* Task *
Some entries follow. Reproduce exactly the lines starting at the one with "[ex_dense; ex_sparse] ex_rate ex_rates" and stopping after the one with "let rate := ex_rate in".

* Dataset entries *
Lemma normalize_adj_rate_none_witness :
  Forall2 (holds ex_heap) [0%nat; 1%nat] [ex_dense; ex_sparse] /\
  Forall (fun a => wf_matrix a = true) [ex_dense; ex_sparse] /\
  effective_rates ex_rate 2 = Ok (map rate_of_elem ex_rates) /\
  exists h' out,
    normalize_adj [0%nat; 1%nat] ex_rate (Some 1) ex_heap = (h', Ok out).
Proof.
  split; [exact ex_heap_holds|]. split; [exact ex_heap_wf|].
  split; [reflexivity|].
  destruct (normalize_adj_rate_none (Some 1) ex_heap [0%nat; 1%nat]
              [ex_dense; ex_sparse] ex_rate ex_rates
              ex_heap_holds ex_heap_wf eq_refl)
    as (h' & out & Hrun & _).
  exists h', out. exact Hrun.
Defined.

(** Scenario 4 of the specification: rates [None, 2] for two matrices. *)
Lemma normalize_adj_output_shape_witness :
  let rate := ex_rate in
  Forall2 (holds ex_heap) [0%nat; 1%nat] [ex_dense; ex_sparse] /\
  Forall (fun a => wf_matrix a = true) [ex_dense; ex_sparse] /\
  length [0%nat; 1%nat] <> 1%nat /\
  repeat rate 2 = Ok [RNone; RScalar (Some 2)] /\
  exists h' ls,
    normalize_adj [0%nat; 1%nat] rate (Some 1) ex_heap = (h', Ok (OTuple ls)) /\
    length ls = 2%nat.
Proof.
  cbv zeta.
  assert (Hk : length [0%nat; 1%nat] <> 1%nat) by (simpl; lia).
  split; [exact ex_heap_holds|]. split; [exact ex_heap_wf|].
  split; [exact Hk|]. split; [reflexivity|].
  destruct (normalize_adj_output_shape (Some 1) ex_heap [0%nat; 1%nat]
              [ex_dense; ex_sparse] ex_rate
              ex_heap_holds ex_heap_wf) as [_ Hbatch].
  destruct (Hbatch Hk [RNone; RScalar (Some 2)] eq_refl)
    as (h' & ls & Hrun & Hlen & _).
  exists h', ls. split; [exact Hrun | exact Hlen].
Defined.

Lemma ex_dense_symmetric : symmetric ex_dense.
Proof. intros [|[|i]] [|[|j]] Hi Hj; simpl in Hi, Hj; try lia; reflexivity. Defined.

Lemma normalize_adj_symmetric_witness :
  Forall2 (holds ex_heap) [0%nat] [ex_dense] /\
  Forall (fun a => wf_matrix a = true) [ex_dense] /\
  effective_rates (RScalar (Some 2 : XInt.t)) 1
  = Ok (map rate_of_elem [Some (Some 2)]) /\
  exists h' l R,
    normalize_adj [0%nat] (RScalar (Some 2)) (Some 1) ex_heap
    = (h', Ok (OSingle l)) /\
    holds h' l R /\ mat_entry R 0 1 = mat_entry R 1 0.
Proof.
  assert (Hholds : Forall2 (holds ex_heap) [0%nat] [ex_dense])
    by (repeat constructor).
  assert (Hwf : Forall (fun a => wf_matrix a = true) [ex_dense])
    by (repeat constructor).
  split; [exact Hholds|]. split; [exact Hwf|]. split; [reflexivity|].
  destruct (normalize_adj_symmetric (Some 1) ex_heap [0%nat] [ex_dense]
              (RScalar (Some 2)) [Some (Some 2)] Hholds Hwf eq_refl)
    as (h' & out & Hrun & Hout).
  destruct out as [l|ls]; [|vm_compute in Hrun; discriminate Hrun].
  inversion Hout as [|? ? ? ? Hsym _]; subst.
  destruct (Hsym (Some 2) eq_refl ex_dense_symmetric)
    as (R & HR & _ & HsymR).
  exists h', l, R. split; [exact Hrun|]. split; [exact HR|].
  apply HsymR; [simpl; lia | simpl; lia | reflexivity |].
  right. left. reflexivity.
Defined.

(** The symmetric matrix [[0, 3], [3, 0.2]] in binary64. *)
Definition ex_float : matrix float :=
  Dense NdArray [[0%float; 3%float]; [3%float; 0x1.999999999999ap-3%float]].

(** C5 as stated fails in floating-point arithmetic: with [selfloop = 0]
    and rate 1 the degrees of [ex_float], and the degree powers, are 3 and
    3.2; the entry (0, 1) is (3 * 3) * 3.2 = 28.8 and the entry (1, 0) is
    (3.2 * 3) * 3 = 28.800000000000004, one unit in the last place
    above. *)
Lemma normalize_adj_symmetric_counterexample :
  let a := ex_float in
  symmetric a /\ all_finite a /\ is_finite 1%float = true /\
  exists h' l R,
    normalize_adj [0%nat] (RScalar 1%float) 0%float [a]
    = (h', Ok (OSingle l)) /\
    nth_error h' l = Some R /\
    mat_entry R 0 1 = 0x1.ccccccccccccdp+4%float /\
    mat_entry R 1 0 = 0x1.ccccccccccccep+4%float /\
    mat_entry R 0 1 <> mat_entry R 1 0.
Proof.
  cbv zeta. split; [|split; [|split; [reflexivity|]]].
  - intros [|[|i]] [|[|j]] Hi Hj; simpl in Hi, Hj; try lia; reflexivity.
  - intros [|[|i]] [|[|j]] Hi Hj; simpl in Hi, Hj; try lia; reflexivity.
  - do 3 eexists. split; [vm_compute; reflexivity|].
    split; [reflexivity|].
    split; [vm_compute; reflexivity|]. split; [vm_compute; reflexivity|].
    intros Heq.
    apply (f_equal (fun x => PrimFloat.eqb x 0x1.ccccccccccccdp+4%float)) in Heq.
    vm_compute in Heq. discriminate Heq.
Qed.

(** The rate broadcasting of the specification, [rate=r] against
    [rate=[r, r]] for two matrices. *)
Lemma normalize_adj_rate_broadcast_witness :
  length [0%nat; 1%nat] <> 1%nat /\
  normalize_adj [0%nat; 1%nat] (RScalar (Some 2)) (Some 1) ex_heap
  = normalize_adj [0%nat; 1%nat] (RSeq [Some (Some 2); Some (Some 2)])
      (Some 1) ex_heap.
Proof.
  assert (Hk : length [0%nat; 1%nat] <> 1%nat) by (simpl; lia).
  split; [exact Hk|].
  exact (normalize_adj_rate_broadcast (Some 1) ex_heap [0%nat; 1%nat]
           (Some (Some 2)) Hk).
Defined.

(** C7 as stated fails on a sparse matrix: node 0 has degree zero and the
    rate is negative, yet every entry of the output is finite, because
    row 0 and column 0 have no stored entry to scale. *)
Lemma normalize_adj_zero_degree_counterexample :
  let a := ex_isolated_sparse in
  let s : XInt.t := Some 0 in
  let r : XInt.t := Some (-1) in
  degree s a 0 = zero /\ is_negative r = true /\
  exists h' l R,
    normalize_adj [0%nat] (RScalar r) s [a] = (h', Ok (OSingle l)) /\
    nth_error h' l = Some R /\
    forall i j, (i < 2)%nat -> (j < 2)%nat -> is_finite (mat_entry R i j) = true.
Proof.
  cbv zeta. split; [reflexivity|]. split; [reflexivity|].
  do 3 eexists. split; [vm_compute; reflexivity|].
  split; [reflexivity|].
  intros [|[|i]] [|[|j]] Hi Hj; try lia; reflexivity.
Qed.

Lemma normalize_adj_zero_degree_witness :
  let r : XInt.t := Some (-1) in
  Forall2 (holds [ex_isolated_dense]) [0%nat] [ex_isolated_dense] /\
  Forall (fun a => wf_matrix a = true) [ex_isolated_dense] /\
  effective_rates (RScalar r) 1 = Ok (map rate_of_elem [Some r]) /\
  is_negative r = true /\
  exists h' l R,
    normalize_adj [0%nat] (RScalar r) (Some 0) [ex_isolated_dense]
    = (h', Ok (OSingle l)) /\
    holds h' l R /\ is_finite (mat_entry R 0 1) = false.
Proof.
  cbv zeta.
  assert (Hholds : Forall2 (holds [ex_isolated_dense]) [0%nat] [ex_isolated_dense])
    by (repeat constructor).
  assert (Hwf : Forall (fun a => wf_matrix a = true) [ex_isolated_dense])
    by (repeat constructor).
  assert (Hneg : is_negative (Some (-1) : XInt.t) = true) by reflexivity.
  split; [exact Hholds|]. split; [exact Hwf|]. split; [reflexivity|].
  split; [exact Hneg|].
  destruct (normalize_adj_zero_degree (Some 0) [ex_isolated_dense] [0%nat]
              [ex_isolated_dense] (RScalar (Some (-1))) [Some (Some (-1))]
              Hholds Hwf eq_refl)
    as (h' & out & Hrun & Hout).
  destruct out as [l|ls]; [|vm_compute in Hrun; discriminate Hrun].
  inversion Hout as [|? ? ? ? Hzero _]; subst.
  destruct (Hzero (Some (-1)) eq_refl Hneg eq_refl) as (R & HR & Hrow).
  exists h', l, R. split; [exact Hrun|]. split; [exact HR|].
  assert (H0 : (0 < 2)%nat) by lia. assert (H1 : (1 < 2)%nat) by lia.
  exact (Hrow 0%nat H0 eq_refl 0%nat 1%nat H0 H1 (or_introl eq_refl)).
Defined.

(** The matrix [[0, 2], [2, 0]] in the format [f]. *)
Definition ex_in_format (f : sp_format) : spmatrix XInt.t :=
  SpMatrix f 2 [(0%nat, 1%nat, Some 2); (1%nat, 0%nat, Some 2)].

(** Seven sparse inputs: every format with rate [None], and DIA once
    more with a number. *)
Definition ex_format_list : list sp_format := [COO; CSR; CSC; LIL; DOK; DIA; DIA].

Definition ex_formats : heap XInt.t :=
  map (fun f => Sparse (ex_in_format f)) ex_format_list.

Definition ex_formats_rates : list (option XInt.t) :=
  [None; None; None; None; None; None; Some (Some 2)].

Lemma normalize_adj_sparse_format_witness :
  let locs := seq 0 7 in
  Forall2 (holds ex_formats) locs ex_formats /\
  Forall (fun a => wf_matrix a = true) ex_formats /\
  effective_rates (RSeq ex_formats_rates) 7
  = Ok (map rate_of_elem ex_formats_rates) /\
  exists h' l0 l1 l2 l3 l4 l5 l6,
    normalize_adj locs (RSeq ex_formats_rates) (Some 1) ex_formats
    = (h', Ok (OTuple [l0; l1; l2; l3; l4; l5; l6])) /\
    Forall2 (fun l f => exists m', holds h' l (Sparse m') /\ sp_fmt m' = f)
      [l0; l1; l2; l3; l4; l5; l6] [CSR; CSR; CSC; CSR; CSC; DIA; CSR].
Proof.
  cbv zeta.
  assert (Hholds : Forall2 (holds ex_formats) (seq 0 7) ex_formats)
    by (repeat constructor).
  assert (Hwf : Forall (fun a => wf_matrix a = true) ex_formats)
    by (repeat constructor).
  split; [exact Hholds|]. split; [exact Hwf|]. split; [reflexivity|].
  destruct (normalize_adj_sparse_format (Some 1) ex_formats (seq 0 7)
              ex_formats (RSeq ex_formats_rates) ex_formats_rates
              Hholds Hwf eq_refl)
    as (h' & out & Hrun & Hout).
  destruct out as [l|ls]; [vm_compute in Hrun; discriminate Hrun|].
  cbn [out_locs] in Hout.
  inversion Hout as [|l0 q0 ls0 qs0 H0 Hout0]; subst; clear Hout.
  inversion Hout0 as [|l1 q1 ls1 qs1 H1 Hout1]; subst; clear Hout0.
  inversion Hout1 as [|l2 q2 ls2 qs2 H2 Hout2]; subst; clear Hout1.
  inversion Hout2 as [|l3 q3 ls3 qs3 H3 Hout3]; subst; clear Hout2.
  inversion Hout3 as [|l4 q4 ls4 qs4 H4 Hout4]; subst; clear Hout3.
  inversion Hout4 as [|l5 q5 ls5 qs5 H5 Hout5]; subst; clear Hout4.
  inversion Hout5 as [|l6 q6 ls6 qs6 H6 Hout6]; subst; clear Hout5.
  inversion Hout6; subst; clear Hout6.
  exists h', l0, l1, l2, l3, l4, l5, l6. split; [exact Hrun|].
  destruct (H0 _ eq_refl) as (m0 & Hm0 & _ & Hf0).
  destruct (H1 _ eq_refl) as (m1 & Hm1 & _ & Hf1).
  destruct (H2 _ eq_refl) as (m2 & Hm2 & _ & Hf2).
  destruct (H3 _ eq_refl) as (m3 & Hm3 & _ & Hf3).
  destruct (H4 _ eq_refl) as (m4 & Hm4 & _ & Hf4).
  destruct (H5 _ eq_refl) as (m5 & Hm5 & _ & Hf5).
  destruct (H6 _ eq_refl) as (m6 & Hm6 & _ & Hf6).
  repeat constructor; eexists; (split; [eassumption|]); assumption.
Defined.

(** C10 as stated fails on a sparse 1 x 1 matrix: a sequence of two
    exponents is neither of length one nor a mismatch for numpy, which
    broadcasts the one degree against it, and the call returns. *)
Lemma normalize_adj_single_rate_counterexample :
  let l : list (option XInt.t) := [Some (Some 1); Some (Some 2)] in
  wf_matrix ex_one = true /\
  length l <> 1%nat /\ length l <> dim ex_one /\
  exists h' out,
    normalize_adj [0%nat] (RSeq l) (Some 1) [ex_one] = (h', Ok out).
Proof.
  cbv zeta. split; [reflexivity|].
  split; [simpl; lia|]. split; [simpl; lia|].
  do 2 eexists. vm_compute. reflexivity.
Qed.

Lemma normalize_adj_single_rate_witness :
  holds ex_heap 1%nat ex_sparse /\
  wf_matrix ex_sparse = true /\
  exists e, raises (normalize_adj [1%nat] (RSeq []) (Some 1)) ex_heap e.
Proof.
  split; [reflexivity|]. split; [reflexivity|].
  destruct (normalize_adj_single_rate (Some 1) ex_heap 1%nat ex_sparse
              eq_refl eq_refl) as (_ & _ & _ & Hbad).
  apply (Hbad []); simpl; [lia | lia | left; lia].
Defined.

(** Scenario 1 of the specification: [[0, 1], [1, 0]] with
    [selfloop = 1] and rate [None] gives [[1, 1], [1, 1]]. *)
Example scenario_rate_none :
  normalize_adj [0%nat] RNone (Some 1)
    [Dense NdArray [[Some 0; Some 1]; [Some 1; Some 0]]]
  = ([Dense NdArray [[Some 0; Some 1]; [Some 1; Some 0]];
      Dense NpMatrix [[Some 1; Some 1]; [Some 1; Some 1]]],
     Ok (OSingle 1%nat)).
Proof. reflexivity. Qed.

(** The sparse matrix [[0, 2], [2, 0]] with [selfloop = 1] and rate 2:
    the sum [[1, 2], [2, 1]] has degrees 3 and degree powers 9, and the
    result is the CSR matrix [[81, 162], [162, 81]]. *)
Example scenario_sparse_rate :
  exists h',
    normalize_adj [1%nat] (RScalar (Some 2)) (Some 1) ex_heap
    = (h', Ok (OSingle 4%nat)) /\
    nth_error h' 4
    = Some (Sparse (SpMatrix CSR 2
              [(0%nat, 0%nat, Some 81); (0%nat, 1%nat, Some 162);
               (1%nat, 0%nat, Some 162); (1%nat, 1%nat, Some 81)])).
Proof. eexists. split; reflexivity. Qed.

* Exercise answer *
              [ex_dense; ex_sparse] ex_rate ex_rates
              ex_heap_holds ex_heap_wf eq_refl)
    as (h' & out & Hrun & _).
  exists h', out. exact Hrun.
Defined.

(** Scenario 4 of the specification: rates [None, 2] for two matrices. *)
Lemma normalize_adj_output_shape_witness :
  let rate := ex_rate in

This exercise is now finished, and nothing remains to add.